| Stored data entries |
_ _ _

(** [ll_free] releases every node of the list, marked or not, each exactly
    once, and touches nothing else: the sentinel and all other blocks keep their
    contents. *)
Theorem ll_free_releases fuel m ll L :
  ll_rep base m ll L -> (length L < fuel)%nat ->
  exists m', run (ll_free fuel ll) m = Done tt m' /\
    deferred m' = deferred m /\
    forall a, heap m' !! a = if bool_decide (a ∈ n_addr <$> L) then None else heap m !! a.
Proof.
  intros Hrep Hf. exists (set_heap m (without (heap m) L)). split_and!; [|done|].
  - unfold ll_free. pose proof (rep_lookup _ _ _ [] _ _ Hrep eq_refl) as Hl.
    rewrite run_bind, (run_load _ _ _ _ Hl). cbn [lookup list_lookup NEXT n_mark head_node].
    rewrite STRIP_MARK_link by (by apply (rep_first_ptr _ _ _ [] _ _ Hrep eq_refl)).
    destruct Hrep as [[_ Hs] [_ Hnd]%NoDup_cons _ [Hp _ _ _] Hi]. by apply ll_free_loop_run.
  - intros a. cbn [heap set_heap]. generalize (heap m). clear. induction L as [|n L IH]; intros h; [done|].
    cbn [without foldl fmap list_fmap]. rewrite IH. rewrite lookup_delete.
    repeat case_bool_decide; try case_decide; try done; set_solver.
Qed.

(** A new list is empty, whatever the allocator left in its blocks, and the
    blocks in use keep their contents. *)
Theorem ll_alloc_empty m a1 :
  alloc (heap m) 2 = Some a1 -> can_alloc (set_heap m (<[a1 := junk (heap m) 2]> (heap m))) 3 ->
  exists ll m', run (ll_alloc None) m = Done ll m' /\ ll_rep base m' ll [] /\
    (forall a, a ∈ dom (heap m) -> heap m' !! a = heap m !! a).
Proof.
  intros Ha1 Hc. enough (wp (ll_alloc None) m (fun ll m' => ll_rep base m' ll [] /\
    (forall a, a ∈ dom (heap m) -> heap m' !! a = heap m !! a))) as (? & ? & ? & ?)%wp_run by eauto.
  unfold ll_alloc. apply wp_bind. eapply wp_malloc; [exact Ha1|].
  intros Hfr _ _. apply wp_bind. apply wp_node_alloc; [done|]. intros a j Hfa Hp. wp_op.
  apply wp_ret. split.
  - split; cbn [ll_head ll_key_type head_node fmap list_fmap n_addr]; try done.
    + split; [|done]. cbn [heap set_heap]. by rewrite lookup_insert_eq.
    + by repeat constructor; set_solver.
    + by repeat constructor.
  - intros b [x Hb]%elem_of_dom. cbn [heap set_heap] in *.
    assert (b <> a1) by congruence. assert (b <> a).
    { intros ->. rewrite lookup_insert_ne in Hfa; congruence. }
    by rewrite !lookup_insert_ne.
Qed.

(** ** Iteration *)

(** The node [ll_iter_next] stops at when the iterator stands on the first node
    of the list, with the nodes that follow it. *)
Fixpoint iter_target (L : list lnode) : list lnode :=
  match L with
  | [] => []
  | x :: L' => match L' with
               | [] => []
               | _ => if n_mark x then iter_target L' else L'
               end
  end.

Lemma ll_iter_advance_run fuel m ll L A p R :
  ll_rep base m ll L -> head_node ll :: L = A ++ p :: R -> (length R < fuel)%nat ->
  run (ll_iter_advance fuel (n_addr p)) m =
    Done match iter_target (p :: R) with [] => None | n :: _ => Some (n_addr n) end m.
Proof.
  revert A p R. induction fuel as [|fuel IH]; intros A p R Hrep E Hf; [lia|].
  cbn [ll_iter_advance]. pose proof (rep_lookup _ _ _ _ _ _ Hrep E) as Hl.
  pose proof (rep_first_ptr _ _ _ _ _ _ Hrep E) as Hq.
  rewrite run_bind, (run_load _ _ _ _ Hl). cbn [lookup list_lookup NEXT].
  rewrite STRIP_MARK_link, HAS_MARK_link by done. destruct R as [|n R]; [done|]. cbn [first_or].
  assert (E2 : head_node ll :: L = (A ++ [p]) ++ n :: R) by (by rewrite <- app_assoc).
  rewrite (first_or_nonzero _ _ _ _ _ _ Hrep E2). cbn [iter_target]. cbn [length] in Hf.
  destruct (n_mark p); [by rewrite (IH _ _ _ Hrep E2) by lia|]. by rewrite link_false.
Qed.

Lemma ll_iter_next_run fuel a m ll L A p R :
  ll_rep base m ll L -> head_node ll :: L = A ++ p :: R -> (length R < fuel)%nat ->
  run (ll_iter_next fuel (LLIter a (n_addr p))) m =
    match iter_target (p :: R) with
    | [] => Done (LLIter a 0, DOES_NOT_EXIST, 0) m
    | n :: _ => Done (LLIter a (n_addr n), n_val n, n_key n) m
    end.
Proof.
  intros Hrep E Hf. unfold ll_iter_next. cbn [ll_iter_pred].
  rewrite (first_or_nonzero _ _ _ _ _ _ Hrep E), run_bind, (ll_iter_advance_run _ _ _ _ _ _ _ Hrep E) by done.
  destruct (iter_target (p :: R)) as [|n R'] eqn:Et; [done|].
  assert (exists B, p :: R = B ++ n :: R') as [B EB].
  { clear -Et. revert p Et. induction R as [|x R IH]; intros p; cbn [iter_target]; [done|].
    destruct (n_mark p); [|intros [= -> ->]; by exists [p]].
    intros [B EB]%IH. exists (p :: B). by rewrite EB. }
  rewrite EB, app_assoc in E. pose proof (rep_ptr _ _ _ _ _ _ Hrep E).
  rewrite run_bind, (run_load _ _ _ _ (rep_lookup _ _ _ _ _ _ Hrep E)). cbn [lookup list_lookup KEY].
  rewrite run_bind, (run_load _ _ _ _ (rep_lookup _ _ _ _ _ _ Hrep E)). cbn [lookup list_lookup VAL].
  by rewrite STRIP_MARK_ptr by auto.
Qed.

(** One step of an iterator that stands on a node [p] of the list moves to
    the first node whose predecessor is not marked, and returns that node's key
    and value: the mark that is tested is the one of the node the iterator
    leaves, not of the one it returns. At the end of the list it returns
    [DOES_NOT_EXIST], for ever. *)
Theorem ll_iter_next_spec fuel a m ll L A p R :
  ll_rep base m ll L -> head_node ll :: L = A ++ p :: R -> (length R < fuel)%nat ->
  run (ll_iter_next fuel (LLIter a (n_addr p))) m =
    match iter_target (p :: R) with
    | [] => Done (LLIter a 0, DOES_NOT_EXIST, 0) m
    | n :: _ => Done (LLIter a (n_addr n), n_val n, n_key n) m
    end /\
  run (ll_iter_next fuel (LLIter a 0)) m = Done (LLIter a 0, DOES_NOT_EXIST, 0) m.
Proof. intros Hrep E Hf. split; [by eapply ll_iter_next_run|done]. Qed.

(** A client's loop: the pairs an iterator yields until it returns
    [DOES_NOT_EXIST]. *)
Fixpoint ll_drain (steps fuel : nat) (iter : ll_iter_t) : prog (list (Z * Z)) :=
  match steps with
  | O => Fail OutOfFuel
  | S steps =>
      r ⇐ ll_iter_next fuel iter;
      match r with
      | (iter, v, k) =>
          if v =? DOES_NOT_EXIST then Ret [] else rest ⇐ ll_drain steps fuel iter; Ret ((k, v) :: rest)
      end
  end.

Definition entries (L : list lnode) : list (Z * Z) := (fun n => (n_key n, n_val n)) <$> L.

_ _ _

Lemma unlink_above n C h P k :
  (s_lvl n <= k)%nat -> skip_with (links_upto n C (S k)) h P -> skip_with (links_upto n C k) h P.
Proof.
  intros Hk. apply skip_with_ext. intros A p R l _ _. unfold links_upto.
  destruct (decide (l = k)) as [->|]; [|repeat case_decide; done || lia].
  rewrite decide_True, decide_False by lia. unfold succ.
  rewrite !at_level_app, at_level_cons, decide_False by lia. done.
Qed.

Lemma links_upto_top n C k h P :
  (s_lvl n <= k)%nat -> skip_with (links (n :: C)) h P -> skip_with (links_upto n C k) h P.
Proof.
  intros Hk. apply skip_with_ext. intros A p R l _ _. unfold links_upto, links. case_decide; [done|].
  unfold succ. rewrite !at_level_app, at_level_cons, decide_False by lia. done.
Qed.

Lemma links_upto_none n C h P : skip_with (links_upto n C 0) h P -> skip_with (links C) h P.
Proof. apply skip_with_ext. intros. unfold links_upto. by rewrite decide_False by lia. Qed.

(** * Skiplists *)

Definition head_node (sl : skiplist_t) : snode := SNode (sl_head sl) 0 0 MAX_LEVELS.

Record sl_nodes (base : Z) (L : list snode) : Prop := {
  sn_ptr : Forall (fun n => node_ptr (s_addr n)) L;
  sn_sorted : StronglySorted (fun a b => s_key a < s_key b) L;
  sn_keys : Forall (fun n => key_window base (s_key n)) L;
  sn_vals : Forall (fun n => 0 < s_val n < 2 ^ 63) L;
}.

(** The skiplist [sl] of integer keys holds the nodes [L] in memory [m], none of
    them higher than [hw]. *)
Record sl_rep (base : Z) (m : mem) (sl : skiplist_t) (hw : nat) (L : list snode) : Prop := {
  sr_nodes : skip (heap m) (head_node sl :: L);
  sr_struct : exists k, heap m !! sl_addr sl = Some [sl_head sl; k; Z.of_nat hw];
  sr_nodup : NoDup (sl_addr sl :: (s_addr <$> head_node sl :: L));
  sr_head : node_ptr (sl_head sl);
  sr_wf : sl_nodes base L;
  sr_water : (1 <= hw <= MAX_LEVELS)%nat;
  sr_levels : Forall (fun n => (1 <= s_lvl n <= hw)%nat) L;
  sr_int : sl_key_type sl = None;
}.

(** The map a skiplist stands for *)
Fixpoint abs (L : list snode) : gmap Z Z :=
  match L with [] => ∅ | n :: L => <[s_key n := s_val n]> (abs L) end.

_ _ _

| Activity |
For every line of the data above that contains "Fixpoint", copy that line.

| Worked solution |
Fixpoint iter_target (L : list lnode) : list lnode :=
Fixpoint ll_drain (steps fuel : nat) (iter : ll_iter_t) : prog (list (Z * Z)) :=
Fixpoint abs (L : list snode) : gmap Z Z :=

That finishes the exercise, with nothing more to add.